Brennan and her team form a group of soon-to-be familiar faces, all with specialized roles at the institute. Bones creator (Hart Hansen) and writing team do an excellent job of individualizing these characters and making them believable in their roles as scientists, breaking through the trend of shows to have your stock serious character, stock funny character, stock weirdo and etc. All of these roles are fulfilled, but perhaps to balance out having one lead based on a real person, everyone seems to get the full personality and background treatment. Some talking faces around the office do exist, but the core cast is very well defined and are the stars of the show.
Your topics are mysteries of the week. They hit a nice stance between violence and science that the over-gored CSI can only pretend to do. But I have my nits, as I often do. Namely: a lack of consequences in the show. There’s rarely any doubt of survival, or winning, or a last minute save, which I understand is part of TV in general, but the illusion of tension if difficult to muster and ‘Bones’ doesn’t always get there. This wouldn’t be as apparent (and I wouldn’t mind it, since it’s just a fun show) if they didn’t try to step out of bounds every now and then and do something wacky where suddenly it’s our principles who are being targeted or buried or stabbed or whatever. It’s an okay method for trying to break out of the procedural genre, by expanding your story lines to include plot elements which affect the leads, but it casts an odd shadow over things when something massive happens to a character in episode A and then episode B we’re just back on the case.

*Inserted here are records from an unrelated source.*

Lemma scan_written client w' S k s :
  is_Some (read_world w' k) -> scanned client w' S s ->
  exists s', apply_storage_change client (raw_change w' (Written k)) s = Ret s'
    /\ scanned client w' (fun k' => S k' \/ k' = k) s'.
Proof.
  intros [v Hv] Hs. destruct s as [d accessed]. unfold raw_change. rewrite dispatch_key, Hv.
  destruct k as [a|a k|a|c]; simpl in Hv; try (apply fmap_Some in Hv as (n & Hn & ->));
    unfold nonce_change, storage_change, class_hash_change, compiled_class_hash_change, raw_key, value_unwrap,
      SN_NONCE_PREFIX, SN_STORAGE_PREFIX, SN_CONTRACT_CLASS_HASH_PREFIX, SN_COMPILED_CLASS_HASH_PREFIX;
    cbn [fmap option_fmap option_map unwrap_opt outcome_bind].
  2: change 64%nat with (32 + 32)%nat; rewrite <- drop_drop.
  all: rewrite ?drop_prefix, ?felt_unwrap_raw; cbn [outcome_bind].
  2: rewrite take_app_length', drop_app_length' by (symmetry; apply raw_felt_length); rewrite !felt_unwrap_raw.
  all: cbn [outcome_bind]; rewrite ?mk_new_new0; eexists; split; [reflexivity|].
  - by apply scan_nonce.
  - by apply scan_storage.
  - by apply scan_class_hash.
  - by apply scan_compiled.
Qed.

Lemma scanned_proper client w' S S' s : (forall k, S k <-> S' k) -> scanned client w' S s -> scanned client w' S' s.
Proof.
  intros H []. constructor.
  2: eapply nested_proper; [|eassumption].
  1, 3-6: eapply tracks_proper; [|eassumption].
  all: intros k0 v0; simpl; rewrite ?H; try done. by setoid_rewrite H.
Qed.

Lemma scan_all client w' cs : forall S s,
  (forall k, Written k ∈ cs -> is_Some (read_world w' k)) ->
  (forall key value, Foreign key value ∈ cs ->
    take 32 key ∉ [SN_NONCE_PREFIX; SN_STORAGE_PREFIX; SN_CONTRACT_CLASS_HASH_PREFIX; SN_COMPILED_CLASS_HASH_PREFIX]) ->
  scanned client w' S s ->
  exists s', apply_storage_changes client (map (raw_change w') cs) s = Ret s'
    /\ scanned client w' (fun k => S k \/ Written k ∈ cs) s'.
Proof.
  induction cs as [|c cs IH]; intros S s Hw Hf Hs.
  - exists s. split; [done|]. eapply scanned_proper; [|exact Hs]. intros k. rewrite elem_of_nil. tauto.
  - cbn [map apply_storage_changes]. destruct c as [k|key value].
    + destruct (scan_written client w' S k s) as (s1 & -> & Hs1); [apply Hw, list_elem_of_here|done|].
      destruct (IH _ s1 (fun k Hk => Hw k (list_elem_of_further _ _ _ Hk))
                  (fun k v Hk => Hf k v (list_elem_of_further _ _ _ Hk)) Hs1) as (s' & Hs' & Hsc).
      exists s'. split; [exact Hs'|]. eapply scanned_proper; [|exact Hsc]. intros k'. simpl. set_solver.
    + unfold raw_change at 1. rewrite foreign_key by (apply (Hf key value), list_elem_of_here).
      destruct (IH _ s (fun k Hk => Hw k (list_elem_of_further _ _ _ Hk))
                  (fun k v Hk => Hf k v (list_elem_of_further _ _ _ Hk)) Hs) as (s' & Hs' & Hsc).
      exists s'. split; [exact Hs'|]. eapply scanned_proper; [|exact Hsc]. intros k'. simpl. set_solver.
Qed.
Lemma safe_split_length key : length (fst (safe_split key)) = 16%nat.
Proof.
  unfold safe_split, zeros, zlen. destruct (_ && _) eqn:E; [zbool; cbn; rewrite length_app, length_drop, length_replicate; lia|].
  destruct (32 <? _) eqn:E2; zbool; cbn; [rewrite length_take, length_drop; lia|done].
Qed.

(** The bytes given to the layer determine the calldata. *)
Lemma get_bytes_inj `{PT : PrimitiveTypes} {PTL : PrimitiveTypesLaws} l l' :
  get_bytes_from_state_diff l = get_bytes_from_state_diff l' -> l = l'.
Proof.
  revert l'. unfold get_bytes_from_state_diff. induction l as [|x l IH]; intros [|y l'] H; cbn in H; [done|..].
  - apply (f_equal length) in H. rewrite length_app, arr_length in H. done.
  - apply (f_equal length) in H. rewrite length_app, arr_length in H. done.
  - apply app_inj_1 in H as [Hx Hl]; [|by rewrite !arr_length]. f_equal; [|by apply IH].
    apply bounded_eq. by rewrite <- !u256_to_big_endian_val, Hx.
Qed.

(** ** The word *)

(** The value of the word, and the layout its documentation gives: one bit for the
    class, 64 bits for the nonce, 64 bits for the number of changes. *)
Definition word_value (class_flag : bool) (nonce : option Nonce) (num_changes : Z) : Z :=
  (if class_flag then 2 ^ 128 + 1 else 0)
  + match nonce with Some n => stark_val (new0 n) + (2 ^ 64 - 1) | None => 0 end + num_changes.
Definition documented_word (class_flag : bool) (nonce : option Nonce) (num_changes : Z) : Z :=
  (if class_flag then 2 ^ 128 else 0)
  + match nonce with Some n => stark_val (new0 n) * 2 ^ 64 | None => 0 end + num_changes.

Definition canonical_nonce (n : Nonce) : Prop := stark_val (new0 n) < P.

Section word.
  Context `{PT : PrimitiveTypes} {PTL : PrimitiveTypesLaws} `{EU : EthersU256} {EUL : EthersU256Laws}.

Secondly: the music KILLS me. I’ve hated the hip soundtrack since it started happening on WB shows, or wherever it began. But those were teen dramas, so okay, fine. When it started popping up on your 25-45 or whatever demographic shows -I first recall hearing it on Lost – I wanted to stab my TV. Maybe we’re the Dawson’s Creek crowd grown up and so we expect to hear the next big hit playing during ‘Bones,’ but it bugs the dingle out of me because it rarely fits the style of show and I’m not fucking buying your soundtrack.
*pant* *pant*
So that’s it. It’s fun stuff, with some interesting science (I think…) thrown in every now and then, and a premise that’s a win. It’s also stupid cute, though, so woe be to anyone who has a crush on Deschanel because this ain’t gonna help.